Want To Become a Driveaway Driver?

Here’s What You Need to Know About Driveaway Jobs

There’s never been a better time to get into the transportation industry — the American Trucking Association reports that it had a shortage of 51,000 drivers last year.

Due to this shortage, the average yearly salary of a CDL driver has increased from $43,464 to $57,062. However, you don’t necessarily need to drive for Amazon or Walmart to make this amount. Independent contract drivers can make lots of money with driveaway jobs for multiple companies.

What is a driveaway driver?

In this article, we’ll teach you everything you need to know about the position and what it entails. Let’s get started!

What Does a Driveaway Driver Do?

A driveaway driver is a certified transporter who moves cars, trucks and other expensive vehicles from one point to another.

If this definition seems broad it’s because this profession requires a vast knowledge of vehicle operation. For example, some easy jobs might have you driving rental cars or cars for sale to different locations where they’re needed. The job isn’t easy — it often requires grueling hours and extended time spent in closed spaces. They also require additional transport after the job is finished. If they aren’t close, then some drivers use rental cars or Greyhound buses to get from job to job.

More advanced jobs involve transporting trucks that contain equipment or goods. They can also include specialized vehicles like tankers, waste trucks, utility vehicles, and construction trucks.

How Much Does a Driveaway Driver Earn?

Most driveaway drivers are independent contractors, which means they work from job to job — usually with multiple companies. To maximize your earnings as a driveaway driver you should work with at least two driveaway companies. Preferably one job will end in the city that another job begins. Most companies will pay the drivers a settlement either in the form of an hourly wage or per mile. They also reimburse the drivers for the cost of gas and any permits you may need for the job.

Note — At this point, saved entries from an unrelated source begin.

(** The three-way session ends when the [recv] of one of its loops
    raises.  Up to there the relay closed nothing and deleted nothing.
    From there the handler closes each of the three sockets whose connection
    is still there, with code 1000, deletes the registry entry once, and
    returns. *)
Lemma hybrid_teardown
    json_loads key agent voice websocket ai tts path pre who code reason post st :
  split_head path = "/" ->
  websocket ∉ closed st ->
  websocket <> ai -> websocket <> tts -> ai <> tts ->
  forallb uneventful pre = true ->
  let away := lost (Hybrid.sock websocket ai tts)
                (pre ++ [Arrive who (Gone code reason)]) in
  exists st' : state Hybrid.upstreams,
    Hybrid.handle_browser_connection json_loads key agent voice websocket
      path (Connected ai) (Connected tts)
      (pre ++ Arrive who (Gone code reason) :: post) st
    = (Ret tt, st')
    /\ closed st' = closed st ∪ {[websocket; ai; tts]}
    /\ connections st' = delete websocket (connections st)
    /\ List.filter tears_down (trace st')
       = List.filter tears_down (trace st)
           ++ closed_normally away ai ++ closed_normally away tts
           ++ [Unregister websocket] ++ closed_normally away websocket.
Proof.
  intros Hpath Hopen Hai Htts Hup Hpre away.
  destruct (gather_fails (Hybrid.iteration json_loads websocket ai tts)
              (Hybrid.sock websocket ai tts)
              (hybrid_message_returns json_loads websocket ai tts)
              (hybrid_gone_raises json_loads websocket ai tts)
              pre who code reason post
              (hybrid_started key agent voice websocket ai tts st) Hpre)
    as (st0 & line & Hpump & Hconn & Hclosed & acts & Htrace & Hacts).
  fold away in Hclosed. cbn [hybrid_started closed] in Hclosed.
  pose (st1 := did st0 [Log INFO line;
                        Log INFO [Lit "Connection closed, cleaning up"]]).
  pose proof (hybrid_lost_sockets websocket ai tts
                (pre ++ [Arrive who (Gone code reason)])) as Haway.
  fold away in Haway.
  eexists. split; [|split; [|split]].
  - rewrite hybrid_runs by done.
    unfold try_finally, try_except at 1 2. unfold Hybrid.pump. rewrite Hpump.
    rewrite log_did, did_did.
    change ([Log INFO line] ++ [Log INFO [Lit "Connection closed, cleaning up"]])
      with [Log INFO line; Log INFO [Lit "Connection closed, cleaning up"]].
    fold st1.
    rewrite (hybrid_cleanup websocket ai tts st1); [reflexivity| |done..].
    unfold st1. rewrite connections_did, Hconn. apply lookup_insert_eq.
  - cbn [closed]. unfold st1. rewrite closed_did, Hclosed.
    apply set_eq. intros h.
    destruct (decide (h = ai)) as [->|]; [set_solver|].
    destruct (decide (h = tts)) as [->|]; set_solver.
  - cbn [connections]. unfold st1. rewrite connections_did, Hconn.
    cbn [hybrid_started connections]. apply delete_insert_eq.
  - cbn [trace].
    rewrite !(closure_due st1 away (closed st ∖ {[ai]} ∖ {[tts]}))
      by (first [exact Hclosed | set_solver]).
    unfold st1. rewrite trace_did, Htrace. cbn [hybrid_started trace].
    rewrite !List.filter_app, !closed_normally_tears_down,
      (talk_tears_nothing_down _ Hacts).
    rewrite <- !app_assoc. reflexivity.
Qed.

(** The same for the two-way session and its two sockets. *)
Lemma two_way_teardown
    json_loads key agent websocket up path pre who code reason post st :
  split_head path = "/" ->
  websocket ∉ closed st ->
  websocket <> up ->
  forallb uneventful pre = true ->
  let away := lost (TwoWay.sock websocket up)
                (pre ++ [Arrive who (Gone code reason)]) in
  exists st' : state handle,
    TwoWay.handle_browser_connection json_loads key agent websocket
      path (Connected up)
      (pre ++ Arrive who (Gone code reason) :: post) st
    = (Ret tt, st')
    /\ closed st' = closed st ∪ {[websocket; up]}
    /\ connections st' = delete websocket (connections st)
    /\ List.filter tears_down (trace st')
       = List.filter tears_down (trace st)
           ++ closed_normally away up
           ++ [Unregister websocket] ++ closed_normally away websocket.
Proof.
  intros Hpath Hopen Hup Hpre away.
  destruct (gather_fails (TwoWay.iteration json_loads websocket up)
              (TwoWay.sock websocket up)
              (two_way_message_returns json_loads websocket up)
              (two_way_gone_raises json_loads websocket up)
              pre who code reason post
              (two_way_started key agent websocket up st) Hpre)
    as (st0 & line & Hpump & Hconn & Hclosed & acts & Htrace & Hacts).
  fold away in Hclosed. cbn [two_way_started closed] in Hclosed.
  pose (st1 := did st0 [Log INFO line;
                        Log INFO [Lit "Connection closed, cleaning up"]]).
  pose proof (two_way_lost_sockets websocket up
                (pre ++ [Arrive who (Gone code reason)])) as Haway.
  fold away in Haway.
  eexists. split; [|split; [|split]].
  - rewrite two_way_runs by done.
    unfold try_finally, try_except at 1 2. unfold TwoWay.pump. rewrite Hpump.
    rewrite log_did, did_did.
    change ([Log INFO line] ++ [Log INFO [Lit "Connection closed, cleaning up"]])
      with [Log INFO line; Log INFO [Lit "Connection closed, cleaning up"]].
    fold st1.
    rewrite (two_way_cleanup websocket up st1); [reflexivity| |done].
    unfold st1. rewrite connections_did, Hconn. apply lookup_insert_eq.
  - cbn [closed]. unfold st1. rewrite closed_did, Hclosed.
    apply set_eq. intros h.
    destruct (decide (h = up)) as [->|]; set_solver.
  - cbn [connections]. unfold st1. rewrite connections_did, Hconn.
    cbn [two_way_started connections]. apply delete_insert_eq.
  - cbn [trace].
    rewrite !(closure_due st1 away (closed st ∖ {[up]}))
      by (first [exact Hclosed | set_solver]).
    unfold st1. rewrite trace_did, Htrace. cbn [two_way_started trace].
    rewrite !List.filter_app, !closed_normally_tears_down,
      (talk_tears_nothing_down _ Hacts).
    rewrite <- !app_assoc. reflexivity.
Qed.

(** C8.  A session that got to its loops ends when the [recv] of any one
    of them raises [ConnectionClosed], be it on the browser socket, the AI
    socket or the TTS socket.  [away] are the sockets whose connection has
    gone by then: the one whose [recv] raised, and those that were lost
    before without their loop having noticed.  The handler returns, and of
    all it did from the moment the client connected, what closes a socket
    or deletes a registry entry is exactly this, in this order: a close with
    code 1000 and reason "Normal closure" for each upstream socket that is
    not [away], the deletion of the entry of the session, and the same close
    for the browser socket if it is not [away].  Every socket of the session
    then counts as closed, and no other entry of the registry was touched.
    In both servers. *)
Theorem session_torn_down_on_first_closed_socket :
  forall json_loads key agent voice (websocket ai tts : handle) path
         code reason,
    split_head path = "/" ->
    websocket <> ai -> websocket <> tts -> ai <> tts ->
    (forall pre who post (st : state Hybrid.upstreams),
        websocket ∉ closed st ->
        forallb uneventful pre = true ->
        let away := lost (Hybrid.sock websocket ai tts)
                      (pre ++ [Arrive who (Gone code reason)]) in
        exists st' : state Hybrid.upstreams,
          Hybrid.handle_browser_connection json_loads key agent voice
            websocket path (Connected ai) (Connected tts)
            (pre ++ Arrive who (Gone code reason) :: post) st
          = (Ret tt, st')
          /\ closed st' = closed st ∪ {[websocket; ai; tts]}
          /\ connections st' = delete websocket (connections st)
          /\ List.filter tears_down (trace st')
             = List.filter tears_down (trace st)
                 ++ closed_normally away ai ++ closed_normally away tts
                 ++ [Unregister websocket]
                 ++ closed_normally away websocket)
    /\ (forall pre who post (st : state handle),
        websocket ∉ closed st ->
        forallb uneventful pre = true ->
        let away := lost (TwoWay.sock websocket ai)
                      (pre ++ [Arrive who (Gone code reason)]) in
        exists st' : state handle,
          TwoWay.handle_browser_connection json_loads key agent
            websocket path (Connected ai)
            (pre ++ Arrive who (Gone code reason) :: post) st
          = (Ret tt, st')
          /\ closed st' = closed st ∪ {[websocket; ai]}
          /\ connections st' = delete websocket (connections st)
          /\ List.filter tears_down (trace st')
             = List.filter tears_down (trace st)
                 ++ closed_normally away ai
                 ++ [Unregister websocket]
                 ++ closed_normally away websocket).
Proof.
  intros json_loads key agent voice websocket ai tts path code reason
    Hpath Hai Htts Hup.
  split; intros pre who post st Hopen Hpre.
  - by apply hybrid_teardown.
  - by apply two_way_teardown.
Qed.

If you have any more questions about how much a driveaway driver earns at a company like ATC, then you can check out some of our frequently asked questions here.

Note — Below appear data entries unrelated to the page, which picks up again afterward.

(** X9: when every stage succeeds and the report has a case, a run returns
    nil and does five things in this order: the session request, the log
    line of the session, the read of the input, the testcases request with
    the resolved session, the log line with the number of cases. *)
Theorem run_happy_path (env : Env) (c : Flags) (t : list event)
  (sessionBaggage : Baggage) (body batch xmlData : string)
  (resp resp' : Response) (sessionResp : SessionResponse.t)
  (testsuites : TestSuites.t) :
  parseBaggage env c = Ok sessionBaggage ->
  let r := reporterOf c sessionBaggage in
  let r' := setSessionId r (SessionResponse.Id sessionResp) in
  let t1 := (t ++ [EvDo (sessionHttpRequest r body);
                   createdLine (SessionResponse.Id sessionResp)])%list in
  let t2 := (t1 ++ [readEvent (xmlFile c)])%list in
  marshalSession env (sessionRequest r) = Ok body ->
  checkURL env (sessionsURL r) = None ->
  clientDo env t (sessionHttpRequest r body) = Ok resp ->
  StatusCode resp = StatusCreated ->
  decodeSession env (RespBody resp) = Ok sessionResp ->
  inputAnswer env (xmlFile c) t1 = Ok xmlData ->
  Unmarshal env xmlData = Ok testsuites ->
  caseCount testsuites <> 0 ->
  marshalTestcases env
    {| TestcasesRequest.Testcases := buildTestcases r' testsuites |}
  = Ok batch ->
  checkURL env (testcasesURL r') = None ->
  clientDo env t2 (testcasesHttpRequest r' batch) = Ok resp' ->
  StatusCode resp' = StatusCreated ->
  run env c t
  = (None,
     (t ++ [EvDo (sessionHttpRequest r body);
            createdLine (SessionResponse.Id sessionResp);
            readEvent (xmlFile c);
            EvDo (testcasesHttpRequest r' batch);
            submittedLine (caseCount testsuites)])%list).
Proof.
  intros Hbag r r' t1 t2 Hbody Hurl Hdo Hstatus Hdecode Hinput Hparse
    Hcount Hbatch Hurl' Hdo' Hstatus'.
  assert (Hcreate : createSession env r t = ((r', None), t1)).
  { rewrite (PipelineFacts.createSession_sent env r t body Hbody Hurl).
    cbv zeta. rewrite Hdo, Hdecode.
    now apply Z.eqb_eq in Hstatus as ->. }
  assert (Hsome : buildTestcases r' testsuites <> []).
  { intros Hnil. apply Hcount.
    now rewrite <- (NormalizerFacts.buildTestcases_length r'), Hnil. }
  rewrite PipelineFacts.run_stages, Hbag. fold r. rewrite Hcreate.
  cbv zeta. rewrite Hinput, Hparse. fold t2.
  rewrite (RunFacts.submitResults_sent env r' testsuites t2 batch
             Hsome Hbatch Hurl').
  cbv zeta. rewrite Hdo'. apply Z.eqb_eq in Hstatus' as ->.
  rewrite NormalizerFacts.buildTestcases_length.
  unfold t2, t1. now rewrite <- !List.app_assoc.
Qed.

What Types of Licenses Will You Need for Driveaway Jobs?

Not all driveaway companies require a CDL (commercial driver’s license) — some companies provide their training on-site. However, non-CDL driveaway drivers are both paid less and limited in the number of jobs they can take.

As such, a CDL is worth the investment if you’re serious about a transportation career. You can apply for a CDL at your local Department of Motor Vehicles. But what type of CDL do you need for the profession?

Class A CDL

According to the DMV, a Class A holder can drive “any combination of vehicles with a gross vehicle weight rating (GVWR) of twenty-six thousand one (26,001) pounds or more, provided the GVWR of the vehicle being towed is more than ten thousand (10,000) pounds.” This type of license provides more jobs, but it also requires a lot more studying and training.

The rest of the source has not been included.